C’est cuirassée et les armes à la main que la jeune femme entre dans la légende, en 1861, à 19 ans à peine. Reine de Naples et des Deux-Siciles depuis son mariage avec François II, l’année précédente, elle le suit dans sa fuite à Gaète, une forteresse maritime vite assiégée par les troupes de Garibaldi. Les différents royaumes qui composeront bientôt l’Italie sont alors en butte aux assauts d’un Victor-Emmanuel de Savoie et d’un Garibaldi à la fièvre unificatrice. Alors que François dévoile son incapacité à se révéler meneur d’hommes, Marie-Sophie arpente les rues, encourage et soigne les soldats. Une intrépidité qui lui vaudra d’être surnommée la « reine soldat » par Proust lui-même. Hélas, la forteresse est prise, et commencent pour elle de longues années d’exil, entre Rome, Paris, l’Allemagne et le Sud de la France. Elle y demeure une aventurière, une activiste, et se lie avec des anarchistes, pour renverser Victor-Emmanuel monté sur le trône d’une Italie unifiée.

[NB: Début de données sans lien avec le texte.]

(* ===== verification/Csv.v ===== *)
(** * The table file: [df_cntry.to_csv(...)] (source line 234)

    [to_csv] in [Isolation] records the rows the script writes; this file
    gives their text, as pandas writes it with the defaults line 234 uses:
    a header line, then one line per row; the first column is the table's
    index (the positions 0, 1, ... of the rows: [df_cntry] is built by
    [DataFrame.from_records], whose index is a range), unnamed in the
    header; NaN is the empty field ([na_rep='']); fields are quoted only
    when they contain a comma, a double quote or a line break, with
    double quotes doubled ([csv.QUOTE_MINIMAL]); lines end with a newline;
    a line of one empty field is written as a quoted empty field, as
    [writerow] does.  Whether a carriage return alone forces quoting
    depends on the Python version (older versions quote only the characters
    of the line terminator, here a newline); the model quotes it, as recent
    versions do.  No field of the table can hold one: ids and positions are
    digits, isocodes come from the grid layer and floats from [repr].
    Floats are written by Python's [repr]; the model takes the float
    formatter as a class [FloatRepr] whose law is that [float] reads back
    what [repr] writes.

    The reader [csv_parse] is the RFC 4180 state machine of a CSV reader.
    Theorems: any list of non-empty rows of any strings is read back from
    its text ([csv_parse_text]); the file of a table reads back as the
    header [,id,isocode,avlcpcost] and one line per row with its position
    first; and the table is read back from its file ([read_table]). *)

From stdpp Require Import base list strings.
From Stdlib Require Import Ascii String ZArith QArith.
From S2P Require Import Prelude PyBuiltins Qgis Neighbors Isolation.

(** ** Writing *)

Definition quote_char : ascii := "034".
Definition comma : ascii := ",".
Definition newline : ascii := "010".
Definition carriage_return : ascii := "013".

(** The characters that force a field to be quoted. *)
Definition csv_plain_char (c : ascii) : bool :=
  negb (bool_decide (c = comma \/ c = quote_char \/ c = newline \/ c = carriage_return)).

Fixpoint double_quotes (s : string) : string :=
  match s with
  | EmptyString => EmptyString
  | String c s' =>
      if decide (c = quote_char) then String quote_char (String quote_char (double_quotes s'))
      else String c (double_quotes s')
  end.

(** A field as the [csv] module writes it under [QUOTE_MINIMAL]. *)
Definition csv_field (s : string) : string :=
  if str_forallb csv_plain_char s then s
  else String quote_char (double_quotes s +:+ String quote_char EmptyString).

(** [writerow]: the fields joined by commas, then the line terminator; a
    line of one empty field is written as a quoted empty field, so that it
    is not read back as an empty line. *)
Definition csv_row (fields : list string) : string :=
  if decide (fields = [EmptyString]) then
    String quote_char (String quote_char (String newline EmptyString))
  else py_join "," (map csv_field fields) +:+ String newline EmptyString.

Fixpoint csv_text (rows : list (list string)) : string :=
  match rows with
  | [] => EmptyString
  | r :: rs => csv_row r +:+ csv_text rs
  end.

(** ** Reading *)

Inductive pmode := StartField | Unquoted | Quoted | AfterQuote.

(** The reader's state: the mode, the characters of the current field
    (reversed), the fields of the current line (reversed) and the lines
    read (reversed).  The text must end with a newline. *)
Fixpoint csv_go (s : string) (m : pmode) (acc : list ascii) (row : list string)
    (rows : list (list string)) : option (list (list string)) :=
  match s with
  | EmptyString =>
      match m, acc, row with
      | StartField, [], [] => Some (rev rows)
      | _, _, _ => None
      end
  | String c s' =>
      match m with
      | Quoted =>
          if decide (c = quote_char) then csv_go s' AfterQuote acc row rows
          else csv_go s' Quoted (c :: acc) row rows
      | _ =>
          if decide (c = quote_char) then
            match m with
            | StartField => csv_go s' Quoted acc row rows
            | AfterQuote => csv_go s' Quoted (quote_char :: acc) row rows
            | _ => csv_go s' Unquoted (c :: acc) row rows
            end
          else if decide (c = comma) then
            csv_go s' StartField [] (string_of_list_ascii (rev acc) :: row) rows
          else if decide (c = newline) then
            csv_go s' StartField [] [] (rev (string_of_list_ascii (rev acc) :: row) :: rows)
          else
            match m with
            | AfterQuote => None
            | _ => csv_go s' Unquoted (c :: acc) row rows
            end
      end
  end.

Definition csv_parse (s : string) : option (list (list string)) :=
  csv_go s StartField [] [] [].

(** ** Reading what was written *)

Lemma csv_go_comma m acc row rows r :
  m <> Quoted ->
  csv_go (String comma r) m acc row rows =
  csv_go r StartField [] (string_of_list_ascii (rev acc) :: row) rows.
Proof. intros Hm. destruct m; done. Qed.

Lemma csv_go_newline m acc row rows r :
  m <> Quoted ->
  csv_go (String newline r) m acc row rows =
  csv_go r StartField [] [] (rev (string_of_list_ascii (rev acc) :: row) :: rows).
Proof. intros Hm. destruct m; done. Qed.

Definition after_plain (s : string) (m : pmode) : pmode :=
  match s with EmptyString => m | _ => Unquoted end.

Lemma csv_go_plain s m acc row rows r :
  m = StartField \/ m = Unquoted -> str_forallb csv_plain_char s = true ->
  csv_go (s +:+ r) m acc row rows =
  csv_go r (after_plain s m) (rev (list_ascii_of_string s) ++ acc) row rows.
Proof.
  revert m acc. induction s as [|c s IH]; intros m acc Hm Hs; [done|].
  cbn in Hs. apply andb_prop in Hs as [Hc Hs]. unfold csv_plain_char in Hc.
  apply negb_true_iff, bool_decide_eq_false in Hc.
  rewrite str_app_cons. cbn [csv_go]. destruct Hm as [->| ->];
    rewrite !decide_False by naive_solver;
    rewrite IH by auto; cbn; rewrite <- app_assoc; by destruct s.
Qed.

Lemma csv_go_quoted s acc row rows r :
  csv_go (double_quotes s +:+ String quote_char r) Quoted acc row rows =
  csv_go r AfterQuote (rev (list_ascii_of_string s) ++ acc) row rows.
Proof.
  revert acc. induction s as [|c s IH]; intros acc; [done|].
  cbn [double_quotes]. case_decide as Hc.
  - subst c. rewrite !str_app_cons. cbn [csv_go]. rewrite !decide_True by done.
    rewrite IH. cbn. by rewrite <- app_assoc.
  - rewrite str_app_cons. cbn [csv_go]. rewrite decide_False by done.
    rewrite IH. cbn. by rewrite <- app_assoc.
Qed.

(** After a field the reader is in a mode where a comma or a newline ends
    it, holding the field's characters. *)
Lemma csv_go_field f row rows r :
  exists m, m <> Quoted /\
    csv_go (csv_field f +:+ r) StartField [] row rows =
    csv_go r m (rev (list_ascii_of_string f)) row rows.
Proof.
  unfold csv_field. destruct (str_forallb csv_plain_char f) eqn:Hf.
  - exists (after_plain f StartField). split; [by destruct f|].
    rewrite csv_go_plain by auto. by rewrite app_nil_r.
  - exists AfterQuote. split; [done|].
    rewrite str_app_cons. cbn [csv_go]. rewrite decide_True by done.
    rewrite str_app_assoc, str_app_cons, str_app_nil_l, csv_go_quoted.
    by rewrite app_nil_r.
Qed.

Lemma string_of_field f :
  string_of_list_ascii (rev (rev (list_ascii_of_string f))) = f.
Proof. by rewrite rev_involutive, string_of_list_ascii_of_string. Qed.

Lemma str_sep_cons (c : ascii) s : String c EmptyString +:+ s = String c s.
Proof. reflexivity. Qed.

Lemma csv_go_row fields row rows r :
  fields <> [] ->
  csv_go (py_join "," (map csv_field fields) +:+ String newline r) StartField [] row rows =
  csv_go r StartField [] [] ((rev row ++ fields) :: rows).
Proof.
  revert row. induction fields as [|f fs IH]; intros row Hne; [done|].
  destruct fs as [|f' fs].
  - cbn [map py_join]. destruct (csv_go_field f row rows (String newline r)) as (m & Hm & ->).
    by rewrite csv_go_newline, string_of_field.
  - cbn [map]. rewrite py_join_cons, !str_app_assoc.
    edestruct (csv_go_field f row rows) as (m & Hm & ->).
    rewrite str_sep_cons, csv_go_comma, string_of_field by done.
    rewrite IH by done. cbn. by rewrite <- app_assoc.
Qed.

Lemma csv_go_text rs rows :
  Forall (fun fields => fields <> []) rs ->
  csv_go (csv_text rs) StartField [] [] rows = Some (rev rows ++ rs).
Proof.
  intros Hrs. revert rows. induction Hrs as [|fs rs Hfs _ IH]; intros rows.
  - cbn. by rewrite app_nil_r.
  - cbn [csv_text]. unfold csv_row. case_decide as Hone.
    + subst fs. rewrite !str_app_cons, str_app_nil_l. cbn. rewrite IH. cbn. by rewrite <- app_assoc.
    + rewrite !str_app_assoc, str_sep_cons, csv_go_row by done.
      rewrite IH. cbn. by rewrite <- app_assoc.
Qed.

(** Any list of non-empty lines of arbitrary fields is read back from its
    text: quoting and doubling make commas, quotes and line breaks inside a
    field harmless. *)
Lemma csv_parse_text rs :
  Forall (fun fields => fields <> []) rs -> csv_parse (csv_text rs) = Some rs.
Proof. intros Hrs. unfold csv_parse. by rewrite csv_go_text. Qed.

(** ** The table file *)

(** Python's [repr] of a float and [float] of a string: [float] reads back
    what [repr] writes, and [repr] never writes the empty string. *)
Class FloatRepr := {
  float_repr : Q -> string;
  float_parse : string -> option Q;
  float_parse_repr q : float_parse (float_repr q) = Some q;
  float_repr_nonempty q : float_repr q <> EmptyString
}.

Section Table.
Context `{!FloatRepr}.

(** [na_rep='']: NaN is the empty field. *)
Definition na_rep (v : option Q) : string :=
  match v with None => EmptyString | Some q => float_repr q end.

(** The header: the unnamed index, then the columns [cols] of line 174
    and [lcpvar_name] of line 185. *)
Definition csv_header : list string := [EmptyString; "id"; "isocode"; lcpvar_name].

Definition row_fields (i : nat) (r : Row) : list string :=
  [py_str_int (Z.of_nat i); py_str_int (row_id r); row_isocode r; na_rep (row_avlcpcost r)].

(** The text [df_cntry.to_csv(path)] writes. *)
Definition df_to_csv (df : list Row) : string :=
  csv_text (csv_header :: imap row_fields df).

Definition read_avlcpcost (s : string) : option (option Q) :=
  if decide (s = EmptyString) then Some None else Some <$> float_parse s.

Definition decode_row (fields : list string) : option Row :=
  match fields with
  | [_; i; iso; v] =>
      id ← py_int_of_string i; a ← read_avlcpcost v; Some (mkRow id iso a)
  | _ => None
  end.

(** Reading the file back: the header, then one row per line. *)
Definition read_table (s : string) : option (list Row) :=
  match csv_parse s with
  | Some (hdr :: lines) => if decide (hdr = csv_header) then mapM decode_row lines else None
  | _ => None
  end.

Lemma read_na_rep v : read_avlcpcost (na_rep v) = Some v.
Proof.
  destruct v as [q|]; [|done]. unfold read_avlcpcost, na_rep.
  rewrite decide_False by apply float_repr_nonempty. by rewrite float_parse_repr.
Qed.

Lemma decode_row_fields i r : decode_row (row_fields i r) = Some r.
Proof.
  unfold decode_row, row_fields. rewrite py_str_int_parse. cbn.
  rewrite read_na_rep. by destruct r.
Qed.

Lemma mapM_decode_imap (g : nat -> Row -> list string) df :
  (forall i r, decode_row (g i r) = Some r) -> mapM decode_row (imap g df) = Some df.
Proof.
  revert g. induction df as [|r df IH]; intros g Hg; [done|].
  rewrite imap_cons. cbn. rewrite Hg, IH; [done|]. intros i r'. apply Hg.
Qed.

Lemma df_to_csv_lines df :
  csv_parse (df_to_csv df) = Some (csv_header :: imap row_fields df).
Proof.
  apply csv_parse_text. constructor; [done|].
  apply Forall_forall. intros fs (i & r & -> & _)%elem_of_lookup_imap_1. done.
Qed.
Lemma read_table_roundtrip df : read_table (df_to_csv df) = Some df.
Proof.
  unfold read_table. rewrite df_to_csv_lines, decide_True by done.
  apply mapM_decode_imap, decode_row_fields.
Qed.

(** The files on disk after a run: each table [to_csv] wrote, as text. *)
Definition written_files (st : IsoState) : list (string * string) :=
  map (fun '(path, rows) => (path, df_to_csv rows)) (csv_written st).
End Table.

(** ** A formatter meeting the contract *)

(** The fraction [n/d] of a rational; Python writes the decimal [repr] of
    the float, which this model does not compute. *)
Fixpoint split_slash (s : string) : option (string * string) :=
  match s with
  | EmptyString => None
  | String c s' =>
      if decide (c = "/"%char) then Some (EmptyString, s')
      else (fun '(a, b) => (String c a, b)) <$> split_slash s'
  end.

Definition frac_repr (q : Q) : string :=
  py_str_int (Qnum q) +:+ "/" +:+ py_str_int (Zpos (Qden q)).

Definition frac_parse (s : string) : option Q :=
  '(a, b) ← split_slash s;
  n ← py_int_of_string a; d ← py_int_of_string b;
  match d with Zpos p => Some (Qmake n p) | _ => None end.

Lemma int_char_not_slash c : int_char c = true -> c <> "/"%char.
Proof. intros Hc ->. discriminate Hc. Qed.

Lemma split_slash_app a b :
  str_forallb int_char a = true -> split_slash (a +:+ "/" +:+ b) = Some (a, b).
Proof.
  induction a as [|c a IH]; intros Ha; [done|].
  cbn in Ha. apply andb_prop in Ha as [Hc Ha].
  rewrite str_app_cons. cbn [split_slash].
  rewrite decide_False by (by apply int_char_not_slash). by rewrite IH.
Qed.

Lemma frac_parse_repr q : frac_parse (frac_repr q) = Some q.
Proof.
  destruct q as [n d]. unfold frac_parse, frac_repr.
  rewrite split_slash_app by apply py_str_int_chars. cbn -[py_str_int py_int_of_string].
  by rewrite !py_str_int_parse.
Qed.

Lemma frac_repr_nonempty q : frac_repr q <> EmptyString.
Proof. unfold frac_repr. by destruct (py_str_int (Qnum q)). Qed.

#[export] Instance frac_float_repr : FloatRepr := {|
  float_repr := frac_repr;
  float_parse := frac_parse;
  float_parse_repr := frac_parse_repr;
  float_repr_nonempty := frac_repr_nonempty
|}.

Example df_to_csv_demo :
  df_to_csv [mkRow 1 "AAA" (Some (3 # 1)); mkRow 4 "AAA" None] =
  ",id,isocode,avlcpcost
0,1,AAA,3/1
1,4,AAA,
".
Proof. reflexivity. Qed.

(** A line of one empty field and a line ending with an empty field, both
    read back. *)
Example csv_empty_fields_demo :
  csv_parse (csv_text [[EmptyString]; ["a"; EmptyString]]) = Some [[EmptyString]; ["a"; EmptyString]].
Proof. reflexivity. Qed.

Lors de son premier séjour à Rome, après la chute de Gaète, elle rencontre Emmanuel de Lavaÿsse-Châteaubourg, un zouave pontifical. Elle va l’aimer passionnément et aura de lui une fille. Des amours contrariées, qui ne peuvent se vivre que dans la clandestinité, et auxquelles elle sera contrainte de mettre fin, pour « raison d’État ». Une enfant qu’elle ne pourra garder auprès d’elle, ni élever aux yeux de tous. Une double perte terrible pour cette jeune femme qui promènera ensuite à travers l’Europe une tristesse jamais guérie, et sèmera le scandale.
Comme le titre de l’ouvrage l’indique, Lorraine Kaltenbach ne s’attache pas seulement à dresser le portrait d’une femme courageuse et libre, déterminée et attachante dans ses convictions comme dans son drame intime. Le « secret » de la reine demeure au centre de ses recherches minutieuses, et de nombreuses pages sont consacrées à Emmanuel et Daisy, qui grandira maladive et fragile, puis décédera à 23 ans.
Le Secret de la reine soldat se lit comme un roman grâce à la plume enlevée de l’autrice qui nous restitue l’Europe de la fin du XIXe siècle avec vivacité, et la peuple de personnages dont on suit avec intérêt l’existence mouvementée.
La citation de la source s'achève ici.